Unencrypted, sensitive and confidential user data originating from millions of mobile devices is carried on the Tor network every day. Now researchers say they have devised away to scoop up that data and create personal profiles for specific mobile users, that include GPS coordinates, web addresses, phone numbers and keystrokes.
Adam Podgorski and Milind Bhargava, Deloitte Canada researchers working independently, said they were able to cull the data and piece together the profiles by harvesting data from three Tor network Exit Nodes (Tor Exit Nodes are the gateways where encrypted Tor traffic hits the internet). Tor, the anonymizing software and network, carries the unencrypted mobile device traffic without user consent or knowledge, the researchers said.
Podgorski and Bhargava estimate the source of the traffic to be 95 percent Android and 5 percent iOS, originating from applications installed by the device’s OEM, wireless telecom operators, applications downloaded onto the device by users or via advertisers.

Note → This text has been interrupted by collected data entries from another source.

Lemma poll_frame_witness :
  session_outputs (store (service CallScenario.before_write)) !! Scenario.sid
    = Some Scenario.gen_path /\
  session_outputs (store (service CallScenario.overlap_end)) !! Scenario.sid
    = Some ("/static/outputs/" +:+ (Scenario.sid +:+ ".jpg")).
Proof.
  split; [vm_compute; reflexivity|].
  pose proof (poll_frame (name_too_long 255) CallScenario.before_write Scenario.sid
                (Write Scenario.sid) CallScenario.overlap_end
                (Some (Answer (ok_result CallScenario.file_path)))) as H.
  destruct H as (_ & _ & _ & _ & _ & H).
  - right; right; reflexivity.
  - vm_compute. reflexivity.
  - now destruct (H eq_refl).
Defined.

Lemma unknown_session_is_pending_witness :
  Calls.get_result (name_too_long 255) (store Scenario.memo_system) "tryon_never_issued"
    = (store Scenario.memo_system, Answer {["status" := Some "pending"]}).
Proof.
  apply (unknown_session_is_pending (name_too_long 255) (store Scenario.memo_system)
           "tryon_never_issued").
  - reflexivity.
  - vm_compute. reflexivity.
  - vm_compute. discriminate.
  - discriminate.
  - vm_compute. reflexivity.
Defined.

(** C9, as the claim states it, fails: for a session id of 300 bytes, with
    nothing recorded and no file, on a file system whose names have at most
    255 bytes, the call does not return [pending]: it ends with the
    [OSError] of the file test. An id of 251 bytes is the longest for which
    the name is accepted. *)
Lemma long_session_id_raises :
  CallScenario.long_sid <> "" /\
  String.length CallScenario.long_sid = 300%nat /\
  session_errors (mkStore ∅ ∅ ∅) !! CallScenario.long_sid = None /\
  session_outputs (mkStore ∅ ∅ ∅) !! CallScenario.long_sid = None /\
  (CallScenario.long_sid +:+ ".jpg" ∉ outputs_dir (mkStore ∅ ∅ ∅)) /\
  Calls.get_result (name_too_long 255) (mkStore ∅ ∅ ∅) CallScenario.long_sid
    = (mkStore ∅ ∅ ∅, OSError) /\
  name_too_long 255 (CallScenario.repeat_char 251 "a" +:+ ".jpg") = false /\
  name_too_long 255 (CallScenario.repeat_char 252 "a" +:+ ".jpg") = true.
Proof.
  split; [discriminate|]. split; [vm_compute; reflexivity|].
  split; [reflexivity|]. split; [reflexivity|].
  split; [apply not_elem_of_empty|].
  repeat split; vm_compute; reflexivity.
Qed.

“We believe that the source of the unencrypted traffic is Tor code being installed on these mobile phones, and users are not aware of its existence,” Bhargava said. While the developers of The Tor Project offer an Android app called Orbot, researchers said the Tor functionality is being baked by third parties into the offending apps.
One theory behind why Tor is being used by mobile developers is because they wrongly think all Tor traffic is automatically either encrypted using or anonymous pathways.
“There appears to be a fundamental misunderstanding about what Tor is, with some mobile developers assuming using Tor protects HTTP (unencrypted) traffic from being seen,” Podgorski said.
Researchers determined that 3 percent of Tor traffic is from mobile devices. It found that 30 percent of mobile Tor traffic is not protected by HTTPS encryption.
According to Firefox telemetry data collected by Let’s Encrypt, 80 percent of all internet traffic is HTTPS. Google telemetry reveals 94 percent of traffic it monitors is encrypted. “The vast majority of unencrypted traffic happens on mobile,” according to a spokesperson for Let’s Encrypt. “Often it’s because older devices can’t support modern encryption.”
Researchers are withholding the names of the apps, OEMs, wireless carriers and advertisers leaking the data. But, they say the insecure sources run the gambit from popular mainstream mobile applications to lesser known advertisers. Geographically, the offending apps are popular in both North America and Asia, researchers said.
“About four months ago we reached out to everyone impacted by these insecure apps,” Bhargava said. “We still haven’t heard back from any of them.”
Researchers said they were able harvest personal identifiable data (PII) from Tor Exit Nodes and create very specific digital profiles. The type of data they were able to collect included ads that leaked GPS coordinates of a user; applications that revealed keystroke information and browsing habits; OEM that spilled handset usage data; and telecoms that identified the country codes of users.
Each piece of data, researchers said, were tied to an international mobile equipment identity (or IMEI number). Data also included international mobile subscriber identity (or IMSI number), which uniquely identifies a user of a cellular network.
“Like a puzzle, all we had to do was associate all the same IMEI and IMSI numbers together to create a single user profile,” Podgorski said. Using the data, researchers were able to create profiles of users down to location, phone numbers and keystrokes.
When asked how users can protect themselves, Podgorski said, “at this time there is nothing a user can do to prevent this type of exposure.”